◆ What needs to be done ◆
Write out once more the lines running from the top of the entries below to the line with "- [/^-[^-]+/]: a group", both ends included.

◆ Data provided ◆
★ ★ ★

(* ===== verification/Minimist.v ===== *)
(** * Minimist: the command-line flag parser

    [loadFromArgv] ([src/index.js] line 161) hands the cleaned argument
    strings to the library [minimist], called without options.  The
    library is not part of the repository: this file models the
    convention spec section 5 names ([--key=value], [--key value],
    boolean flags, a bucket [_] of positional arguments that the loader
    discards), case by case as the parser (version 1.2) tests its
    regular expressions:

    - [/^--.+=/]: [--key=value] (the key up to the first [=]; an [=]
      right after [--] makes the inner match fail and the parser throw);
    - [/^--no-.+/]: [--no-key] sets [key] to [false];
    - [/^--.+/]: [--key] takes the next argument as its value unless
      that one looks like a flag ([/^(-|--)[^-]/]), and is [true]
      otherwise;
    - [/^-[^-]+/]: a group of one-letter flags, each [true] unless the
      rest of the group is its value, the last one taking the next
      argument like [--key];
    - anything else is positional; [--] ends the flags.

    A value that reads as a number ([isNumber]) is stored as that number;
    a key set twice holds an array of its values, a boolean being
    overwritten.  The parser's option tables are plain objects, so for a
    key named like a property of [Object.prototype] [aliases[key]] is
    that inherited function (or [Object.prototype] itself), and
    [(aliases[key] || []).forEach] in [setArg], or [aliases[key].some]
    in [aliasIsBoolean], throws a [TypeError]; a key with a [.] (a
    nested key of the parser) is outside the model ([Stuck]): [clean]
    has removed every [.] before. *)

From S2P Require Import Prelude JsString JsNumber JsValue.
From Stdlib Require Import Ascii.

(** ** Lexical tests *)

Definition is_digit (c : ascii) : bool :=
  let n := nat_of_ascii c in (48 <=? n) && (n <=? 57).

(** [/[A-Za-z]/] on one character. *)
Definition is_alpha (c : ascii) : bool :=
  let n := nat_of_ascii c in ((65 <=? n) && (n <=? 90)) || ((97 <=? n) && (n <=? 122)).

(** [\w]: letters, digits and [_]. *)
Definition is_word (c : ascii) : bool := is_alpha c || is_digit c || Ascii.eqb c "_"%char.

(** The line terminators of Latin-1, which [.] does not match. *)
Definition is_line_term (c : ascii) : bool :=
  Ascii.eqb c "010"%char || Ascii.eqb c "013"%char.

(** What [.+] matches from the start of [s], greedily. *)
Fixpoint take_line (s : string) : string :=
  match s with
  | EmptyString => EmptyString
  | String c r => if is_line_term c then EmptyString else String c (take_line r)
  end.

(** [s] cut at its first [=]. *)
Fixpoint split_eq (s : string) : option (string * string) :=
  match s with
  | EmptyString => None
  | String c r =>
      if Ascii.eqb c "="%char then Some (EmptyString, r)
      else match split_eq r with
           | Some (k, v) => Some (String c k, v)
           | None => None
           end
  end.

(** The strings [isNumber] accepts: [/^0x[0-9a-f]+$/i], or an optional
    sign, then digits with an optional [.] and fraction digits or a
    [.] and at least one digit, then an optional [e], sign and digits. *)
Definition drop_sign (s : string) : string :=
  match s with
  | String c r => if Ascii.eqb c "+"%char || Ascii.eqb c "-"%char then r else s
  | EmptyString => s
  end.

Definition exponent_ok (s : string) : bool :=
  match s with
  | EmptyString => true
  | String "e"%char r =>
      let '(_, n, rest) := digits 10 (drop_sign r) in (0 <? n)%nat && String.eqb rest ""
  | _ => false
  end.

Definition is_decimal (s : string) : bool :=
  let '(_, ni, r1) := digits 10 (drop_sign s) in
  match r1 with
  | String "."%char r =>
      let '(_, nf, r2) := digits 10 r in ((0 <? ni) || (0 <? nf))%nat && exponent_ok r2
  | _ => (0 <? ni)%nat && exponent_ok r1
  end.

Definition is_hex (s : string) : bool :=
  match s with
  | String "0"%char (String x r) =>
      (Ascii.eqb x "x"%char || Ascii.eqb x "X"%char) &&
      (let '(_, n, rest) := digits 16 r in (0 <? n)%nat && String.eqb rest "")
  | _ => false
  end.

Definition is_number (s : string) : bool := is_hex s || is_decimal s.

(** [/^(-|--)[^-]/]: the next argument looks like a flag. *)
Definition flag_like (s : string) : bool :=
  match s with
  | String "-"%char (String c r) =>
      negb (Ascii.eqb c "-"%char) ||
      match r with String d _ => negb (Ascii.eqb d "-"%char) | EmptyString => false end
  | _ => false
  end.

(** The parser's test that [next] ends with a number (its regular
    expression is anchored at the end only): the string ends with a
    digit, or with a digit and a [.]. *)
Fixpoint ends_numeric (s : string) : bool :=
  match s with
  | EmptyString => false
  | String c EmptyString => is_digit c
  | String c (String d EmptyString) => is_digit d || (is_digit c && Ascii.eqb d "."%char)
  | String _ r => ends_numeric r
  end.

Definition long_eq_test (arg : string) : bool :=
  String.prefix "--" arg && has_char "="%char (str_drop 1 (take_line (str_drop 2 arg))).

Definition no_test (arg : string) : bool :=
  String.prefix "--no-" arg && negb (String.eqb (take_line (str_drop 5 arg)) "").

Definition long_test (arg : string) : bool :=
  String.prefix "--" arg && negb (String.eqb (take_line (str_drop 2 arg)) "").

Definition short_test (arg : string) : bool :=
  match arg with
  | String "-"%char (String c _) => negb (Ascii.eqb c "-"%char)
  | _ => false
  end.

(** [arg.slice(-1)]. *)
Fixpoint last_key (s : string) : string :=
  match s with
  | EmptyString => EmptyString
  | String c EmptyString => String c EmptyString
  | String _ r => last_key r
  end.

(** ** The parsed object

    The result of the parser is an object: its own properties in
    insertion order, starting with the bucket [_]. *)

Definition argv_obj := list (string * value).

(** What [setArg] receives: a string, or a boolean for a flag without
    a value. *)
Inductive raw : Type :=
  | RStr (s : string)
  | RBool (b : bool).

(** [isNumber(val) ? Number(val) : val]. *)
Definition arg_value (r : raw) : value :=
  match r with
  | RBool b => VPrim (PBool b)
  | RStr s => if is_number s then VPrim (PNum (string_to_number s)) else VPrim (PStr s)
  end.

(** [a.push(v)] on an array. *)
Definition push_value (a v : value) : value :=
  match a with
  | VObj KArray fr ps => VObj KArray fr (ps ++ [(index_key (length ps), v)])
  | _ => a
  end.

(** [setKey] with a one-segment key: a new key or a boolean is
    overwritten, an array receives the value, any other value becomes
    the array of the old and the new. *)
Definition set_key (acc : argv_obj) (key : string) (v : value) : argv_obj :=
  match assoc key acc with
  | None | Some (VPrim (PBool _)) => assoc_set key v acc
  | Some (VObj KArray _ _ as a) => assoc_set key (push_value a v) acc
  | Some old => assoc_set key (VObj KArray false [("0", old); ("1", v)]) acc
  end.

(** [setArg]: the option tables are read at [key]; an inherited entry
    is no array, and calling [forEach] or [some] on it throws. *)
Definition set_arg (acc : argv_obj) (key : string) (r : raw) : res argv_obj :=
  if mem_names key object_proto_names then Err TypeError
  else if has_char "."%char key then Err Stuck
  else Ok (set_key acc key (arg_value r)).

(** [argv._.push(v)]. *)
Definition push_positional (acc : argv_obj) (v : value) : res argv_obj :=
  match assoc "_" acc with
  | Some a => Ok (assoc_set "_" (push_value a v) acc)
  | None => Err Stuck
  end.

(** ** The loop over the arguments *)

(** The letters of a group [-abc]: [s] is the group from the current
    letter on ([arg.slice(j + 1)]), [next] is [arg.slice(j + 2)]; the
    last character is not a letter of the loop.  The boolean is
    [broken]: a letter took the rest of the group as its value. *)
Fixpoint short_letters (s : string) (acc : argv_obj) : res (argv_obj * bool) :=
  match s with
  | EmptyString => Ok (acc, false)
  | String l next =>
      match next with
      | EmptyString => Ok (acc, false)
      | String c r =>
          let key := String l EmptyString in
          if String.eqb next "-" then
            acc' ← set_arg acc key (RStr next); short_letters next acc'
          else if is_alpha l && Ascii.eqb c "="%char then
            acc' ← set_arg acc key (RStr r); Ok (acc', true)
          else if is_alpha l && ends_numeric next then
            acc' ← set_arg acc key (RStr next); Ok (acc', true)
          else if negb (String.eqb r "") && negb (is_word c) then
            acc' ← set_arg acc key (RStr next); Ok (acc', true)
          else
            acc' ← set_arg acc key (RBool true); short_letters next acc'
      end
  end.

★ ★ ★

◆ Answer ◆
(* ===== verification/Minimist.v ===== *)
(** * Minimist: the command-line flag parser

    [loadFromArgv] ([src/index.js] line 161) hands the cleaned argument
    strings to the library [minimist], called without options.  The
    library is not part of the repository: this file models the
    convention spec section 5 names ([--key=value], [--key value],
    boolean flags, a bucket [_] of positional arguments that the loader
    discards), case by case as the parser (version 1.2) tests its
    regular expressions:

    - [/^--.+=/]: [--key=value] (the key up to the first [=]; an [=]
      right after [--] makes the inner match fail and the parser throw);
    - [/^--no-.+/]: [--no-key] sets [key] to [false];
    - [/^--.+/]: [--key] takes the next argument as its value unless
      that one looks like a flag ([/^(-|--)[^-]/]), and is [true]
      otherwise;
    - [/^-[^-]+/]: a group of one-letter flags, each [true] unless the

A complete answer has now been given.